In 2019, the University’s security awareness training was completely transformed with the introduction of a new training module.
Since then, the Information Security Office within ITS has made significant progress in expanding the program to groups across campus. So far, all members of the IT Executive Council (ITEC) have been enrolled plus the School of Medicine, the College of Arts and Sciences and ITS, which was first used as a platform to test the initiative.
At the beginning of this effort, University compliance was 4%, but compliance has now grown to 51%, even as some campus groups wait to enroll. Additionally, by pacing the strategic rollout, the Information Security Office has been able to lessen any impact on the Service Desk.
Partnering with ITS Enterprise Applications also was key for the Information Security Office’s successful transition to the new training module. Enterprise Applications staffers enabled supervisors to view training completions and passing scores within ConnectCarolina.
Communication is key
Dennis Schmidt, Assistant Vice Chancellor and Chief Information Security Officer, has worked with Security Operations and Incident Handling team lead Charlie Mewshaw to communicate directly with University IT leaders about the security awareness training. This has helped encourage compliance. Explaining the trainings to the IT leaders has given them time to relay the importance of the program to their respective departments, which helps ensure that messages requesting completion of the training module are taken seriously.
Using multiple channels works
Although the training module has been a core piece of this transition, the Information Security Office utilizes other outreach channels to communicate security awareness has been essential in improving University-wide compliance.
The Data@Rest podcast series, hosted by Mewshaw and Network Security Team Lead Michael Williams, has been one popular platform for this effort. Mewshaw and Schmidt also host phishing presentations for campus departments and provide real-life examples. Phishing is currently one of the biggest user threats.
Information Security’s SecurityCon and other in-person campus events have been well-received, and groups often request repeat sessions to stay updated. Campus groups have also assisted with sharing information through events and social media. (Of course, this was prior to COVID-19.)
By providing many types of interesting and educational options, Information Security hopes to connect on this topic with a variety of people with diverse learning styles.
Continuing to adapt
Information Security will continue to focus on this rollout and changes to security awareness training.
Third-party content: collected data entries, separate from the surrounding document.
(* ===== verification/RefusalProtocol.v ===== *)
(** * The refusal protocol: records, row identity, rendering and strict parsing

    src/nso_adapter/nso/refusal_protocol.py.  The tables are built from the definition text
    ([RefusalCatalog.definition_json]) by the code's own [_build_definition]; rendering and
    parsing go through the JSON model of [Json].  The interpreter's recursion limit is the
    argument [rec_limit] of everything that decodes JSON. *)

From stdpp Require Import base gmap list strings sorting.
From Stdlib Require Import ZArith NArith Lia.
From S2P Require Import Prelude Json Sha256 RefusalCatalog.
Local Open Scope py_scope.

(** ** Data *)

Record KeyShape := { ks_name : pystr; ks_type : pystr }.
Record Step := { st_list : pystr; st_keys : list KeyShape }.
Record Subject := {
  sub_id : pystr; sub_family : pystr; sub_path : list Step; sub_fields : list pystr;
  sub_secret_keyed : bool }.
Record Message := { m_id : pystr; m_family : option pystr; m_reason : pystr; m_text : pystr }.
Record RowRef := { rr_subject : pystr; rr_key : pystr }.
Record RelatedSite := { rs_family : pystr; rs_row : option RowRef; rs_field : option pystr }.
Record Refusal := {
  r_family : pystr; r_row : RowRef; r_field : option pystr; r_reason : pystr;
  r_message_id : pystr; r_message : pystr; r_related : option RelatedSite }.

#[global] Instance RowRef_eq_dec : EqDecision RowRef. Proof. solve_decision. Defined.
#[global] Instance RelatedSite_eq_dec : EqDecision RelatedSite. Proof. solve_decision. Defined.
#[global] Instance Refusal_eq_dec : EqDecision Refusal. Proof. solve_decision. Defined.

(** ** Decoding helpers *)

Definition proto {A} (msg : pystr) : res A := Raise (RefusalProtocolError msg).
Definition require (b : bool) (msg : pystr) : res unit := if b then Ok tt else proto msg.

(** [_strict_object]: the object hook that refuses a repeated member. *)
Fixpoint strict_pairs (pairs result : list (pystr * json)) : res (list (pystr * json)) :=
  match pairs with
  | [] => Ok result
  | (key, value) :: pairs' =>
      if dict_mem result key then proto "duplicate JSON member"
      else strict_pairs pairs' (result ++ [(key, value)])
  end.
Definition strict_object (pairs : list (pystr * json)) : res json :=
  result ← strict_pairs pairs []; Ok (JObj result).

(** [_load] *)
Definition load (rec_limit : nat) (text : pystr) : res json :=
  match loads strict_object (RefusalProtocolError "non-finite JSON number") rec_limit text with
  | Raise (ValueError _) => proto "invalid JSON"
  | r => r
  end.

(** [_dump] *)
Definition dump (value : json) : pystr := dumps compact value.

(** ** Building the definition *)

Definition ID_CHARACTERS : list N := py_chars "abcdefghijklmnopqrstuvwxyz0123456789.-".
Definition FIELD_CHARACTERS : list N := ID_CHARACTERS ++ py_chars "_".
Definition HEX : list N := py_chars "0123456789abcdef".
Definition KEY_TYPES : list pystr := ["string"; "integer"].
Definition MAX_ID_LENGTH : nat := 64.
Definition MAX_TEXT_LENGTH : nat := 240.
Definition REASON_COUNT : nat := 6.

Definition in_chars (cs : list N) (c : N) : bool := existsb (N.eqb c) cs.
Definition str_in (s : pystr) (l : list pystr) : bool := bool_decide (s ∈ l).

(** [_identifier] *)
Definition identifier (value : json) (what : pystr) (characters : list N) : res pystr :=
  match value with
  | JStr s =>
      if py_truthy s && Nat.leb (py_len s) MAX_ID_LENGTH && forallb (in_chars characters) (py_chars s)
      then Ok s else proto ("definition: invalid " +:+ what +:+ " identifier")
  | _ => proto ("definition: invalid " +:+ what +:+ " identifier")
  end.

(** [_members]: an object with exactly these names. *)
Definition members (value : json) (names : list pystr) (what : pystr) : res (list (pystr * json)) :=
  match value with
  | JObj l =>
      if bool_decide (stable_sort py_leb (dict_keys l) = stable_sort py_leb names)
      then Ok l else proto (what +:+ ": wrong members")
  | _ => proto (what +:+ ": wrong members")
  end.

(** [raw[name]] after [members] proved the name present. *)
Definition member (raw : list (pystr * json)) (name : pystr) : json := default JNull (dict_get raw name).

(** [_unique] *)
Definition unique (values : list pystr) (what : pystr) : res (list pystr) :=
  if bool_decide (NoDup values) then Ok values else proto ("definition: duplicate " +:+ what).

(** Iterating a decoded value: a list's items, a string's characters, an object's names. *)
Definition py_iter (v : json) : res (list json) :=
  match v with
  | JArr l => Ok l
  | JStr s => Ok (map (fun c => JStr (PStr [c])) (py_chars s))
  | JObj l => Ok (map (fun kv => JStr kv.1) l)
  | _ => Raise (TypeError "object is not iterable")
  end.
“We do plan on making it an annual cycle, where we revisit and make changes, once this is established,” Mewshaw said.
For now, the Information Security Office will continue to help individuals understand the information and address any complications. With the goals of increasing awareness of risky situations and helping people understand preventative actions, the team is focused on communicating information and resources.
The security awareness training, Schmidt said, has been a positive community initiative to protect the privacy of personal and University data. “It’s also so more people start to see Security as partners and friends,” he said.